Collected data
Lemma attempt_ok reqs initial req c :
  req ∈ reqs -> derived reqs initial c -> task_ok reqs initial (attempt req c).
Proof.
  intros Hreq Hc. unfold attempt. destruct (toml_unmarshal _) as [raw [err|]] eqn:E; [done|].
  destruct (prepare_spec raw c) as [Hok Herr]. destruct (decide (acceptable raw)) as [Ha|Ha].
  - rewrite (Hok Ha). simpl. pose proof (derived_reload reqs initial c req Hc Hreq) as H.
    unfold accepted in H. rewrite E in H. by apply H.
  - by destruct (Herr Ha) as [reason ->].
Qed.

(** C32: no reader ever sees a half-applied reload.  Under every interleaving
    of concurrent reload requests, the live configuration is always the
    initial one with whole accepted requests applied to it, one after the
    other (though a request that snapshotted before another's commit may undo
    that one). *)
Theorem reload_never_torn reqs initial ts c :
  rtc reload_step (Waiting <$> reqs, initial) (ts, c) -> derived reqs initial c.
Proof.
  intros Hsteps. cut (Forall (task_ok reqs initial) ts /\ derived reqs initial c); [tauto|].
  revert Hsteps. apply (rtc_ind_r (fun s => Forall (task_ok reqs initial) s.1 /\
    derived reqs initial s.2)).
  - split; [|constructor]. apply Forall_forall. intros t (req & -> & Hr)%list_elem_of_fmap. done.
  - intros s s' _ Hstep [Hts Hc]. destruct Hstep as [i ts' c' req Hi|i ts' c' c'' Hi]; simpl in *.
    + pose proof (Forall_lookup_1 _ _ _ _ Hts Hi) as Hreq.
      split; [|done]. apply Forall_insert; [done|]. by apply attempt_ok.
    + pose proof (Forall_lookup_1 _ _ _ _ Hts Hi) as Hd. split; [|done].
      by apply Forall_insert.
Qed.
End reload_proofs.

(** ** Correlation ids *)

Lemma lastToken_subject ws action corrID :
  lacks "." corrID -> lastToken (subject_String (ConfigSubject ws action corrID)) = corrID.
Proof.
  intros H. unfold lastToken.
  assert (subject_String (ConfigSubject ws action corrID) =
    ("shikki." +:+ ws +:+ ".broker.hanko.config." +:+ action) +:+ String "." corrID) as ->.
  { apply to_bytes_inj. unfold subject_String.
    repeat (rewrite !to_bytes_app || simpl || rewrite <-!app_assoc). done. }
  by rewrite CutLast_app.
Qed.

#### [Problem to solve]
Determine the number of lines in the entries that contain the word "Herr". Give that number and nothing more.

#### [Expected output]
2